Tuesday, November 12, 2013

Recipe Cards From The Edge

A domestic viking, I am not. 

Here is a picture of my linen closet as proof. 

Just kidding. That's Monica's secret messy closet. (I am a product of the 90's. And if you don't like Friends, whatever. Could you be any more judgey?)

Okay, here is my linen closet for realsies.

Did you hear that sound? That was the sound of my mother's sharp intake of breath.

Occasionally, I tidy up this closet, mostly because it is right next to the guest bathroom, and when a guest accidentally opens this door, I don't want anyone's headstone to read "death by collapsing towels."

This reminds me of a story. At my junior high graduation program there was a slideshow. Proud parents watched the montage of memorable junior high events. Photo after photo of the popular kids wearing sunglasses and making duck faces. And the occasional photo of the nerdy kids performing in school plays such as, The Hobbit: The Musical! When a photo of someone's incredibly messy locker was shown on the screen, the entire audience laughed. My mom whispered under her breath, "I really hope that's not Marie's locker."

It was my locker.

The rest of my house isn't as bad as the linen closet, but somehow my sofa pillows and quilts are magnetically drawn to the floor.

That banana chair is the coolest and you know it.

Domesticity includes cooking, right? Well, a few months ago, I made another stab at it. And it has been going okay. Mostly because my children have outgrown their Xtreme pickiness. They now eat food. I am not sure what they ate before, but I think it was a combination of dust particles and tenacity.

More importantly, I have tried to stop cooking with cream-of-something soups! I KNOW. It's like at any moment the governor of Utah might send Homeland Security to my door and deport me to Connecticut. 
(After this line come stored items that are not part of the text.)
(* ===== verification/Hysteria.v ===== *)
(** * Hysteria2 keys and their authentication
      ([services/hysteria.py], [hy2_auth/store.py], [hy2_auth/server.py])

    There is nothing to apply: the Hysteria2 server asks [hy2_auth] at every
    handshake, and [hy2_auth] reads the key table. The service works on the
    database of [BotDb]; the authentication endpoint reads it through a connection
    of its own, which is the second half of this file. The keys are direct ones,
    without a relay; the text of the link is the formatter's. *)

From S2P Require Import Prelude PyText Json IsoTime AwgConfig VpnKeys BackendHealth AwgService BotDb Accounts.
#[local] Open Scope Z_scope.

Definition HYSTERIA2_REVOCABLE_STATUSES : list key_status := [ACTIVE; PENDING_APPLY; APPLY_FAILED].
Definition SECRET : str := py "secret".
Definition EMAIL_LABEL : str := py "email_label".

Record hysteria_settings := HysteriaSettings {
  hs_enabled : bool; hs_host : str; hs_sni : str; hs_port : Z; hs_stats : bool }.
(** [Settings.validate_hysteria2_ready] *)
Definition validate_hysteria2_ready (s : hysteria_settings) : bool :=
  negb (is_empty (hs_host s)) && negb (is_empty (hs_sni s)) && (1 <=? hs_port s) && (hs_port s <=? 65535).

(** The module switch, the generators and the Traffic Stats API, at each moment. *)
Record hysteria_env := HysteriaEnv {
  he_settings : hysteria_settings; he_module : nat -> result bot_error bool;
  he_label : nat -> str; he_secret : nat -> str; he_kick : nat -> bool }.

Section Hysteria.
Context {X : Type} `{iso : !IsoText} (env : bot_env) (henv : hysteria_env).
Abbreviation BM := (M (bot_world X) bot_error) (only parsing).

Definition ensure_module_enabled : BM unit :=
  if negb (hs_enabled (he_settings henv)) then raise (Refused ModuleOff)
  else
    let! answer := ask (he_module henv) in
    let! enabled := lift answer in
    if enabled : bool then ret tt else raise (Refused ModuleOff).
Definition ensure_can_create (actor owner : Z) (allow_pending_owner : bool) : BM unit :=
  let! a := require_approved_or_admin env actor in
  if negb (bool_decide (ac_role a = SUPERADMIN)) && negb (actor =? owner) then raise (Denied ForOther)
  else if allow_pending_owner then
    if negb (bool_decide (ac_role a = SUPERADMIN)) then raise (Denied GuestsBySuperadmin)
    else
      let! o := get_user env owner in
      if blocked o then raise (Denied ToBlocked) else ret tt
  else
    let! o := require_approved_or_admin env owner in
    if bool_decide (ac_role o ∈ [SUPERADMIN; APPROVED_USER]) then ret tt else raise (Denied NoOwnerAccess).

Definition get_key (id : Z) : BM vpn_key :=
  let! found := on_rows (get_by_id id) in
  match found with Some k => ret k | None => raise (Missing NoKey) end.
Definition get_key_for_manage (actor id : Z) : BM vpn_key :=
  let! a := require_approved_or_admin env actor in
  let! k := get_key id in
  if negb (bool_decide (k_type k = HYSTERIA2)) then raise (Refused NotHysteria)
  else if negb (bool_decide (ac_role a = SUPERADMIN)) && negb (k_owner k =? actor) then raise (Denied ForeignKey)
  else ret k.
(** [_kick_best_effort]: the request is sent; its outcome changes nothing. *)
Definition kick_best_effort (label : option str) : BM unit :=
  match given label with
  | Some l =>
      if hs_stats (he_settings henv) then
        let! sent := ask (he_kick henv) in
        if sent : bool then modify (fun w => BotWorld (bw_tables w) (bw_keys w) (bw_cleared w) (bw_kicked w ++ [l])
          (bw_told w) (bw_rest w) (bw_tick w)) else ret tt
      else ret tt
  | None => ret tt
  end.
(** [range(5)] attempts. *)
Fixpoint generate_unique_label (n : nat) : BM str :=
  match n with
  | O => raise (Refused NoFreeLabel)
  | S n' =>
      let! label := ask (he_label henv) in
      let! taken := on_rows (find_by_email_label label) in
      match taken with None => ret label | Some _ => generate_unique_label n' end
  end.

Definition hysteria_payload (secret label : str) : payload := [(SECRET, PText secret); (EMAIL_LABEL, PText label)].
Definition hysteria_public_payload (label : str) : payload := [(EMAIL_LABEL, PText label)].
(** The [try] around [mark_active]. *)
Definition activate (actor id : Z) (pl public_pl : payload) : BM unit :=
  catch (let! t := now env in on_rows (mark_active id t (Some pl) (Some public_pl)))
    (fun exc =>
       let! _ := attempt (let! t := now env in on_rows (set_status id APPLY_FAILED t [])) in
       audit_best_effort env (Some actor) (py "hysteria2_apply_failed") (OnKey id) 0 ;;!
       raise exc).
Record hysteria_request := HysteriaRequest {
  hr_actor : Z; hr_owner : Z; hr_username : option str; hr_note : option str;
  hr_expires_at : option str; hr_allow_pending_owner : bool }.
(** [issue], with the read-back it ends with apart. *)
Definition issue_with {A} (read_back : Z -> BM A) (req : hysteria_request) : BM A :=
  ensure_module_enabled ;;!
  (if validate_hysteria2_ready (he_settings henv) then ret tt else raise SettingsMissing) ;;!
  match normalize_note (hr_note req) with
  | Err _ => raise BadNoteText
  | Ok clean_note =>
      ensure_can_create (hr_actor req) (hr_owner req) (hr_allow_pending_owner req) ;;!
      ensure_can_create (hr_actor req) (hr_owner req) (hr_allow_pending_owner req) ;;!
      let! label := generate_unique_label 5 in
      let! secret := ask (he_secret henv) in
      let! t := now env in
      let! key := on_rows (create_pending (hr_owner req) (hr_username req) HYSTERIA2 clean_note
        (hysteria_payload secret label) (hysteria_public_payload label) (hr_actor req) t
        (Some label) None None (hr_expires_at req)) in
      activate (hr_actor req) (k_id key) (hysteria_payload secret label) (hysteria_public_payload label) ;;!
      audit_best_effort env (Some (hr_actor req)) (py "hysteria2_key_created") (OnKey (k_id key)) 0 ;;!
      read_back (k_id key)
  end.
Definition issue : hysteria_request -> BM vpn_key := issue_with get_key.

Definition revoke_found (actor : option Z) (revoked_by : Z) (action : str) (k : vpn_key) : BM vpn_key :=
  if status_in [REVOKED; DELETED] k then ret k
  else if negb (status_in HYSTERIA2_REVOCABLE_STATUSES k) then raise (Refused RevokableOnly)
  else
    let! t := now env in
    on_rows (mark_revoked (k_id k) revoked_by t) ;;!
    kick_best_effort (k_label k) ;;!
    audit_best_effort env actor action (OnKey (k_id k)) 0 ;;!
    get_key (k_id k).
Definition revoke (actor id : Z) : BM vpn_key :=
  let! k := get_key_for_manage actor id in
  revoke_found (Some actor) actor (py "hysteria2_key_revoked") k.
Definition revoke_hysteria2_key_system (id : Z) (actor : option Z) (action : str) : BM vpn_key :=
  let! k := get_key id in
  if negb (bool_decide (k_type k = HYSTERIA2)) then raise (Refused NotHysteria)
  else revoke_found actor (default (k_created_by k) actor) action k.
Definition delete_hysteria2_key (actor id : Z) : BM unit :=
  let! k := get_key_for_manage actor id in
  let! t := now env in
  on_rows (hard_delete_with_stats id t) ;;!
  kick_best_effort (k_label k) ;;!
  audit_best_effort env (Some actor) (py "hysteria2_key_hard_deleted") (OnKey id) 0.
(** [get_config]: the key whose link is shown. *)
Definition get_config (actor id : Z) : BM vpn_key :=
  let! k := get_key_for_manage actor id in
  if negb (status_in [ACTIVE] k) then raise (Refused ActiveOnly)
  else audit_best_effort env (Some actor) (py "hysteria2_config_shown") (OnKey id) 0 ;;! ret k.
(** [list_user_keys], newest first; [owner or actor]: 0 is nobody. *)
Definition key_newer (a b : vpn_key) : Prop := str_le (k_created_at b) (k_created_at a).
#[local] Instance key_newer_dec : RelDecision key_newer.
Proof. intros a b. unfold key_newer, str_le. apply _. Defined.
Definition list_by_owner_and_type (owner : Z) (type : key_type) (limit offset : Z) : BM (list vpn_key) :=
  on_rows (statement ;;! gets (fun t => take (clamp_limit limit) (drop (clamp_offset offset) (merge_sort key_newer
    (List.filter (fun k => (k_owner k =? owner) && bool_decide (k_type k = type) && negb (status_in [DELETED] k)) (kt_rows t)))))).
Definition list_user_keys (actor : Z) (owner : option Z) (limit offset : Z) : BM (list vpn_key) :=
  let! a := require_approved_or_admin env actor in
  let target := match owner with Some o => if o =? 0 then actor else o | None => actor end in
  if negb (bool_decide (ac_role a = SUPERADMIN)) && negb (target =? actor) then raise (Denied ForeignKeys)
  else list_by_owner_and_type target HYSTERIA2 limit offset.
End Hysteria.

(** ** [hy2_auth]: the keys as the endpoint reads them *)

(** [SELECT ... WHERE key_type = 'hysteria2' AND status = 'active'] *)
Definition active_hysteria2 (k : vpn_key) : bool := bool_decide (k_type k = HYSTERIA2) && status_in [ACTIVE] k.
(** The label and the secret of a row; one without them is skipped. *)
Definition row_secret (k : vpn_key) : option (str * str) :=
  match given (k_label k), payload_text SECRET (k_payload k) with
  | Some label, Some secret => Some (label, secret)
  | _, _ => None
  end.
Definition active_secrets (rows : list vpn_key) : list (str * str) := omap row_secret (List.filter active_hysteria2 rows).

(** [str.encode('utf-8')] refuses a lone surrogate. *)
Definition surrogate (c : N) : bool := ((55296 <=? c) && (c <=? 57343))%N.
Definition encoded (s : str) : option (list N) := if existsb surrogate s then None else Some (utf8_encode s).
(** [KeyStoreUnavailable]; [UnicodeEncodeError]. *)
Inductive auth_fault := StoreUnavailable | NotEncodable.
(** The loop of [match], with [hmac.compare_digest] on the bytes. *)
Fixpoint find_secret (incoming : list N) (secrets : list (str * str)) : result auth_fault (option str) :=
  match secrets with
  | [] => Ok None
  | (label, secret) :: rest =>
      match encoded secret with
      | None => Err NotEncodable
      | Some bytes => if bool_decide (bytes = incoming) then Ok (Some label) else find_secret incoming rest
      end
  end.
(** [ReadOnlyKeyStore.match], on what the live read gave. *)
Definition match_token (read : result auth_fault (list vpn_key)) (incoming : str) : result auth_fault (option str) :=
  if is_empty incoming then Ok None
  else match encoded incoming with
       | None => Err NotEncodable
       | Some bytes => result_bind read (fun rows => find_secret bytes (active_secrets rows))
       end.
(** [_auth_handler]: the reply, which is always sent with status 200. [None] is a body
    that is not JSON. *)
Inductive auth_reply := Accept (id : str) | Reject.
Definition incoming_of (body : option json) : option str :=
  match body with
  | Some (JObj members) => match dict_get (py "auth") members with Some (JStr ((_ :: _) as s)) => Some s | _ => None end
  | _ => None
  end.
Definition auth_handler (read : result auth_fault (list vpn_key)) (body : option json) : auth_reply :=
  match incoming_of body with
  | None => Reject
  | Some incoming =>
      match match_token read incoming with
      | Ok (Some label) => Accept label
      | Ok None | Err _ => Reject
      end
  end.

(** ** [hy2_auth]: the connection *)

(** The disk at each moment: the file at the path, when it can be looked at, and what
    a query gives over a connection to a file, which keeps the file it opened. *)
Record disk := Disk {
  d_stat : nat -> option Z; d_open : nat -> option Z; d_query : nat -> Z -> result unit (list vpn_key) }.
Record key_store := KeyStore { ks_conn : option Z; ks_file_id : option Z; ks_failures : Z; ks_tick : nat }.

Section Store.
Context (dk : disk).
Abbreviation AM := (M key_store auth_fault) (only parsing).
Definition look {A} (f : nat -> A) : AM A := fun s =>
  (Ok (f (ks_tick s)), KeyStore (ks_conn s) (ks_file_id s) (ks_failures s) (S (ks_tick s))).
Definition set_conn (c : option Z) : AM unit := modify (fun s => KeyStore c (ks_file_id s) (ks_failures s) (ks_tick s)).
Definition set_file_id (f : option Z) : AM unit := modify (fun s => KeyStore (ks_conn s) f (ks_failures s) (ks_tick s)).
Definition count_failure : AM unit := modify (fun s => KeyStore (ks_conn s) (ks_file_id s) (ks_failures s + 1) (ks_tick s)).
(** [_open]: first the connection, then the identity of the file at the path. *)
Definition open_store : AM unit :=
  let! opened := look (d_open dk) in
  match opened with
  | None => raise StoreUnavailable
  | Some file => set_conn (Some file) ;;! let! id := look (d_stat dk) in set_file_id id
  end.
Definition reopen_if_replaced : AM unit :=
  let! current := look (d_stat dk) in
  let! s := get in
  if bool_decide (current = None) || bool_decide (current = ks_file_id s) then ret tt
  else
    set_conn None ;;!
    catch open_store (fun exc => count_failure ;;! raise exc).
Definition read_active_rows : AM (list vpn_key) :=
  reopen_if_replaced ;;!
  let! s := get in
  match ks_conn s with
  | None => raise StoreUnavailable
  | Some file =>
      let! answer := look (fun n => d_query dk n file) in
      match answer with
      | Ok rows => ret rows
      | Err _ => count_failure ;;! raise StoreUnavailable
      end
  end.
(** A request; the table is read for a token that can be compared. *)
Definition authenticate (body : option json) : AM auth_reply :=
  match incoming_of body ≫= encoded with
  | None => ret Reject
  | Some _ => let! read := attempt read_active_rows in ret (auth_handler read body)
  end.
Definition healthcheck : AM bool :=
  let! outcome := attempt read_active_rows in ret (is_ok outcome).
End Store.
I have found a few recipe websites that I love, including my sister-in-law's, Culinary Goods. Right now I am infatuated with Mel's Kitchen Cafe. She takes those homey Mormony foods that I love and tweaks them until they are cream-of-caboodle free! For example, she reworks Hawaiian Haystacks. If you don't know what Hawaiian Haystacks are, you are probably not from Utah, but it is this bizarre food creation where you begin with white rice, and then you add everything weird you can think of, traditionally: pineapple tidbits, olives, coconut, grated cheese, almonds, onions, and CHOW MEIN NOODLES. And then it is all mortared together with a sauce made out of cream of chicken soup and sour cream.

HAWAIIAN HAYSTACKS. Click here for the recipe!

Are you okay? Do you need to sit down on my banana chair and take a moment? Oh, you are heading to the bathroom to vomit? DON'T OPEN THAT DOOR IT'S MY LINEN CLOSET.


  1. That sound you just heard? That was me fainting dead on the floor. Luckily, there were some nice pillows and blankets there to cushion my fall. So, um, thanks?

    Don't tell me that people actually EAT that concoction. How do you survive it, Marie? I mean . . . how to you thrive under all that mormonness?

    (Please don't take that as religious persecution, or anything. You said it was a Mormony recipe, is all. Don't hate me, k?).

    1. I think that dissing Hawaiian Haystacks is HAWAIIAN PERSECUTION ALOHA.

  2. When you are deported to Connecticut, you can live with me.

    1. And I will visit! Or you can all come sit in my craft office and drink teas and eat delicious foods from the restaurant 10 feet away...

  3. I heart you and I Xtreme shared you on the still-yet-to-be-published wrap up I'm working on at this very moment.

    That's is all. Oh, except I hope there was a song about hair removal for hobbit feet. That wold have been the comic relief in The Hobbit: The Musical! Obvs.

    PS--I know how to fold fitted sheets so they lay flat. Like I'm mother effn' Martha Stewart. But my linen closet is still a disaster.

  4. Whoa - how did you do that? From linen closets gone bad to disappointed mothers to cream-of-caboodle soups? This might be the BEST random stream-of-consciousness post I've ever read. Why are we not already friends? For realsies? I like you. (Thanks for sending me here, Nicole!)

    1. I like you back! And your name and picture WIN THE INTERNET.